Exercise instructions:
Going from the top of the data below, give again each line through the one containing "(b b' : Browser)", both ends kept.

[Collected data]
(** * Bengali ASR data pipeline: preprocessing, augmentation and speaker split

    A shallow embedding of [src/data/preprocess.py] and [src/data/augment.py].

    Conventions of the embedding.
    - Python exceptions are values of [Py.result]; a function that can raise
      returns [Py.Raise e], and [Py.bind] propagates the first exception.
    - The ratios of the split are embedded twice.  With the literal ratios
      of [main] (0.2 and 0.5, 0.8/0.1/0.1) and of the scenario (1.0, 0, 0)
      they are exact rationals ([Q]).  For arbitrary ratios they are IEEE
      binary64 numbers (module [Double]): sums, quotients, products,
      comparisons and ceilings are then those of the machine.
    - Durations are exact rationals.
    - Audio buffers are arrays of dtype float64.  A sample is an [npfloat]:
      a finite double, given as the real number it stands for, or one of
      the IEEE special values [PInf], [NInf], [NaN], with numpy's rules for
      the special values (a division by zero yields an infinity or [NaN],
      it does not raise).  The two zeros are not told apart.  Every
      arithmetic result is rounded by [rnd], the rounding to nearest of
      double precision, and becomes an infinity when it exceeds the largest
      double; what a statement needs of [rnd] is collected in [rounding].
      The library power function is [pow10], the order in which numpy adds
      up an array is [np_add_reduce].  The scalar arguments (target level,
      noise level, gain, signal-to-noise ratio) are finite.
    - A seeded pseudo random generator is the stream of raw draws it will
      produce, given as a function of the seed and the draw position. *)

From Stdlib Require Import Floats.
From Stdlib Require Import String Ascii ZArith QArith Qround Qabs.
From Stdlib Require Import Bool Arith Lia List Permutation.
From Stdlib Require Import Reals Lra.
Import ListNotations.
(** X16.  From construction on, and as long as [dispose()] is not called,
    the handler stays subscribed: an event delivered by the browser is
    handled by [_onChanged]. *)
Theorem subscribed_until_disposed
    (behaviour : nat → option StorageChange → string → option value)
    (options : IStorageAreaOptions)
    (b b' : Browser) (s : StorageArea) (ops : list operation)
    (changes : list (string * StorageChange)) (areaName : string) :
  create options b = (Ok s, b') →
  forallb (λ op, negb (is_dispose op)) ops = true →
  let st := execs behaviour ops {| browser := b'; this := s |} in
  deliver behaviour changes areaName st
  = _onChanged behaviour changes areaName st.
Proof.
  intros Hc Hops st.
  assert (_onChanged_ref (this st) ∈ onChanged (browser st)) as Hin.
  { subst st. destruct (create_effect _ _ _ _ Hc) as (_&_&_&Hin&_).
    change (_onChanged_ref s) with
      (_onChanged_ref (this {| browser := b'; this := s |})) in Hin.
    change b' with (browser {| browser := b'; this := s |}) in Hin at 2.
    revert Hin Hops. generalize {| browser := b'; this := s |}. clear.
    intros st Hin Hops. revert st Hin.
    induction ops as [|op ops IH]; intros st Hin; simpl; [done|].
    simpl in Hops. apply andb_prop in Hops as [Hop Hops]. apply IH; [done|].
    destruct (exec_evolves behaviour op st) as ((_&_&_&->&_) & _).
    destruct (exec_frame behaviour op st) as (Hsame & _).
    rewrite Hsame; [done|]. by apply negb_true_iff. }
  unfold deliver. run_m. by rewrite bool_decide_true.
Qed.

(** X22.  No operation changes the configuration of an instance: the
    defaults, the area it works on, and the accessor properties installed
    by the constructor stay what they are. *)
Theorem configuration_never_changes
    (behaviour : nat → option StorageChange → string → option value)
    (ops : list operation) (st : State) :
  let st' := execs behaviour ops st in
  defaults (this st') = defaults (this st)
  ∧ _storage (this st') = _storage (this st)
  ∧ _storageName (this st') = _storageName (this st)
  ∧ properties (this st') = properties (this st).
Proof.
  destruct (execs_evolves behaviour ops st) as [(H1&H2&H3&_&H5&_) _].
  by simpl.
Qed.





Lemma listener_sets_have_no_repetition_witness :
  NoDup (bucket (this listening_state) (Setting "count"))
  ∧ NoDup (bucket (this listening_state) AllSettings).
Proof.
  assert (reachable quiet listening_state) as Hr.
  { apply (reachable_exec quiet (OpAddListener (VFunction 1) VUndefined)).
    apply (reachable_exec quiet
             (OpAddListener (VString "count") (VFunction 0))).
    apply (reachable_create quiet
             {| opt_defaults := defaults_enabled_count;
                opt_storageArea := None |}
             empty_browser (this fresh_state) (browser fresh_state)).
    reflexivity. }
  split.
  - apply (listener_sets_have_no_repetition quiet listening_state Hr).
  - apply (listener_sets_have_no_repetition quiet listening_state Hr).
Defined.

Lemma storage_changed_only_by_writes_witness :
  storage (browser (execs quiet
             [OpGet None; OpIsDefined "b"; OpAccessor "a"; OpDispose]
             sample_state))
  = storage (browser sample_state).
Proof.
  apply (storage_changed_only_by_writes quiet
           [OpGet None; OpIsDefined "b"; OpAccessor "a"; OpDispose]
           sample_state).
  reflexivity.
Defined.

Lemma subscribed_until_disposed_witness :
  deliver quiet [("count", count_change)] "local"
    (execs quiet [OpAddListener (VString "count") (VFunction 0);
                  OpAddListener (VFunction 1) VUndefined] fresh_state)
  = _onChanged quiet [("count", count_change)] "local"
      (execs quiet [OpAddListener (VString "count") (VFunction 0);
                    OpAddListener (VFunction 1) VUndefined] fresh_state).
Proof.
  apply (subscribed_until_disposed quiet
           {| opt_defaults := defaults_enabled_count;
              opt_storageArea := None |}
           empty_browser (browser fresh_state) (this fresh_state)).
  - reflexivity.
  - reflexivity.
Defined.




(** ** Disposal, once more *)

Lemma for_in_keys_nil {A} (o : gmap listener_key A) :
  (∀ s, o !! Setting s = None) → for_in_keys o = [].
Proof.
  intros Hnone. destruct (for_in_keys o) as [|s l] eqn:Hk; [done|].
  assert (s ∈ for_in_keys o) as Hs by (rewrite Hk; apply list_elem_of_here).
  apply for_in_keys_spec in Hs as [x Hx]. by rewrite Hnone in Hx.
Qed.

Lemma filter_twice {A} (P : A → Prop) `{∀ x, Decision (P x)} (l : list A) :
  filter P (filter P l) = filter P l.
Proof.
  induction l as [|x l IH]; [done|].
  destruct (decide (P x)).
  - rewrite !filter_cons_True by done. by rewrite IH.
  - by rewrite filter_cons_False by done.
Qed.

(** X17.  A second [dispose()] returns and changes nothing. *)
Theorem dispose_twice (st : State) :
  dispose (dispose st).2 = (Ok tt, (dispose st).2).
Proof.
  destruct (dispose_effect st) as (_ & _ & Hs & _).
  revert Hs. unfold dispose. run_m. intros Hs.
  rewrite (for_in_keys_nil _ Hs). simpl.
  unfold onChanged_removeListener, set_onChanged, set_listeners. simpl.
  by rewrite filter_twice.
Qed.

(** ** Who is invoked *)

Response below:
(** * Bengali ASR data pipeline: preprocessing, augmentation and speaker split

    A shallow embedding of [src/data/preprocess.py] and [src/data/augment.py].

    Conventions of the embedding.
    - Python exceptions are values of [Py.result]; a function that can raise
      returns [Py.Raise e], and [Py.bind] propagates the first exception.
    - The ratios of the split are embedded twice.  With the literal ratios
      of [main] (0.2 and 0.5, 0.8/0.1/0.1) and of the scenario (1.0, 0, 0)
      they are exact rationals ([Q]).  For arbitrary ratios they are IEEE
      binary64 numbers (module [Double]): sums, quotients, products,
      comparisons and ceilings are then those of the machine.
    - Durations are exact rationals.
    - Audio buffers are arrays of dtype float64.  A sample is an [npfloat]:
      a finite double, given as the real number it stands for, or one of
      the IEEE special values [PInf], [NInf], [NaN], with numpy's rules for
      the special values (a division by zero yields an infinity or [NaN],
      it does not raise).  The two zeros are not told apart.  Every
      arithmetic result is rounded by [rnd], the rounding to nearest of
      double precision, and becomes an infinity when it exceeds the largest
      double; what a statement needs of [rnd] is collected in [rounding].
      The library power function is [pow10], the order in which numpy adds
      up an array is [np_add_reduce].  The scalar arguments (target level,
      noise level, gain, signal-to-noise ratio) are finite.
    - A seeded pseudo random generator is the stream of raw draws it will
      produce, given as a function of the seed and the draw position. *)

From Stdlib Require Import Floats.
From Stdlib Require Import String Ascii ZArith QArith Qround Qabs.
From Stdlib Require Import Bool Arith Lia List Permutation.
From Stdlib Require Import Reals Lra.
Import ListNotations.
(** X16.  From construction on, and as long as [dispose()] is not called,
    the handler stays subscribed: an event delivered by the browser is
    handled by [_onChanged]. *)
Theorem subscribed_until_disposed
    (behaviour : nat → option StorageChange → string → option value)
    (options : IStorageAreaOptions)
    (b b' : Browser) (s : StorageArea) (ops : list operation)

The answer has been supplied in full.